(Data records)
Content starts

(** ** Moved entries and confirmed deletes *)

Lemma sync_one_confirmed {B : Backend} (env : Env)
    (pendingMap : gmap jsstring FileInfo) (results : SyncResults) (a : json)
    (w : World B) :
  exists results' w' t ms,
    sync_one env pendingMap results a w = (Returned results', w')
    /\ trace w' = trace w ++ t
    /\ moved results' = moved results ++ ms
    /\ Forall2 (delete_of pendingMap) ms (confirmed_deletes t).
Proof.
  pose proof (sync_one_cases env pendingMap results a w) as Hone.
  destruct (pendingMap_get pendingMap a) as [info|] eqn:Hget.
  - destruct (moveFile_cases env (lit "pending/" ++ fi_fileName info)
                (lit "approved/" ++ fi_fileName info) (fi_fileUuid info)
                (fi_link info) w) as (t & Htrace & Hcases).
    destruct (moveFile _ _ _ _ _ w) as [out w1]. simpl in Htrace, Hcases.
    destruct Hcases as [(Hall & message & ->) | Hfive].
    + exists (push_error results {| er_address := a; er_error := message |}),
        w1, t, [].
      split; [exact Hone|]. split; [exact Htrace|].
      split; [simpl; by rewrite app_nil_r|].
      unfold confirmed_deletes. rewrite filter_none; [constructor|].
      intros e He. rewrite Forall_forall in Hall.
      specialize (Hall e He). by destruct e.
    + destruct Hfive as (source & r1 & blob & r2 & u & target & session
                         & r3 & r4 & r5 & _ & -> & _ & _ & _ & _ & ->).
      destruct r5 as [message|r5]; simpl in Hone.
      { eexists _, w1, _, [].
        split; [exact Hone|]. split; [exact Htrace|].
        split; [simpl; by rewrite app_nil_r|].
        unfold confirmed_deletes. rewrite !filter_cons, filter_nil. simpl.
        constructor. }
      destruct (ok r5) eqn:Hok; simpl in Hone.
      * eexists _, w1, _, [move_entry a info].
        split; [exact Hone|]. split; [exact Htrace|]. split; [done|].
        unfold confirmed_deletes. rewrite !filter_cons, filter_nil. simpl.
        rewrite Hok. simpl.
        constructor; [|constructor]. by exists info, r5.
      * eexists _, w1, _, [].
        split; [exact Hone|]. split; [exact Htrace|].
        split; [simpl; by rewrite app_nil_r|].
        unfold confirmed_deletes. rewrite !filter_cons, filter_nil. simpl.
        rewrite Hok. simpl. constructor.
  - exists (push_skipped results (skip_entry a)), w, [], [].
    split; [exact Hone|]. rewrite !app_nil_r. split; [done|].
    split; [done|constructor].
Qed.

Lemma sync_loop_confirmed {B : Backend} (env : Env)
    (pendingMap : gmap jsstring FileInfo) (l : list json)
    (results : SyncResults) (w : World B) :
  exists results' w' t ms,
    sync_loop env pendingMap l results w = (Returned results', w')
    /\ trace w' = trace w ++ t
    /\ moved results' = moved results ++ ms
    /\ Forall2 (delete_of pendingMap) ms (confirmed_deletes t).
Proof.
  revert results w. induction l as [|a l IH]; intros results w.
  - exists results, w, [], []. simpl. rewrite !app_nil_r.
    repeat split. constructor.
  - destruct (sync_one_confirmed env pendingMap results a w)
      as (r1 & w1 & t1 & ms1 & Hone & Ht1 & Hm1 & Hp1).
    destruct (IH r1 w1) as (r2 & w2 & t2 & ms2 & Hloop & Ht2 & Hm2 & Hp2).
    exists r2, w2, (t1 ++ t2), (ms1 ++ ms2). simpl. unfold bind at 1.
    rewrite Hone.
    split; [done|]. split; [by rewrite Ht2, Ht1, app_assoc|].
    split; [by rewrite Hm2, Hm1, app_assoc|].
    unfold confirmed_deletes in *. rewrite filter_app.
    by apply Forall2_app.
Qed.

(** X12: the entries a sync reports in [moved] and the deletes the backend
    confirmed during it correspond one to one, in order: each entry is made
    from the pending-map entry of its address, and its delete is that of
    this entry's object, answered ok.  So there are as many moved
    identifiers as confirmed deletes. *)
Theorem moved_entries_are_confirmed_deletes {B : Backend} (env : Env)
    (origin : jsstring) (request : Request) (addresses : list json)
    (items : list ApillonFile) (w : World B) s r0 :
  posts_addresses request addresses -> addresses <> [] ->
  on_list B (store w) = (s, Responded r0) -> ok r0 = true ->
  payload r0 = Some items ->
  exists r w' t,
    handleSyncApprovedMembers request env origin w =
      (Returned (jsonResponse (SyncData r) 200 (Some origin)), w')
    /\ trace w' = trace w ++ EvList (Responded r0) :: t
    /\ length (moved r) = length (confirmed_deletes t)
    /\ Forall2 (delete_of (pendingMap_of (pending_files items))) (moved r)
         (confirmed_deletes t).
Proof.
  intros Hreq Hne Hlist Hok Hitems.
  rewrite (handleSync_runs _ _ _ _ _ Hreq Hne).
  rewrite (listFilesInFolder_ok _ _ _ _ _ _ Hlist Hok Hitems).
  destruct (sync_loop_confirmed env
              (pendingMap_of (folder_file <$> filter (in_folder (lit "pending")) items))
              (take 50 addresses) no_results
              {| store := s; trace := trace w ++ [EvList (Responded r0)] |})
    as (r & w' & t & ms & -> & Ht & Hm & Hpairs).
  simpl in Hm. subst ms.
  exists r, w', t. split; [done|]. split.
  { rewrite Ht. simpl. by rewrite <- app_assoc. }
  split; [by apply Forall2_length in Hpairs | exact Hpairs].
Qed.

Lemma moved_entries_are_confirmed_deletes_witness :
  exists r w' t,
    handleSyncApprovedMembers (sync_request [addr "ADDR1"; addr "ADDR2"]) env0
      origin0 one_pending =
      (Returned (jsonResponse (SyncData r) 200 (Some origin0)), w')
    /\ trace w' =
         trace one_pending
         ++ EvList (MemoryBucket.respond true "OK"
                      (Some (MemoryBucket.st_file <$> one_object))) :: t
    /\ length (moved r) = length (confirmed_deletes t)
    /\ Forall2
         (delete_of
            (pendingMap_of (pending_files (MemoryBucket.st_file <$> one_object))))
         (moved r) (confirmed_deletes t).
Proof.
  apply (moved_entries_are_confirmed_deletes env0 origin0
           (sync_request [addr "ADDR1"; addr "ADDR2"])
           [addr "ADDR1"; addr "ADDR2"]
           (MemoryBucket.st_file <$> one_object) one_pending
           (store one_pending)).
  - apply sync_request_posts.
  - discriminate.
  - reflexivity.
  - reflexivity.
  - reflexivity.
Defined.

Content ends

• [WORK REQUEST] This task asks for the number of lines above that include the string "Hall". Respond with that number only.

• [SOLUTION] 3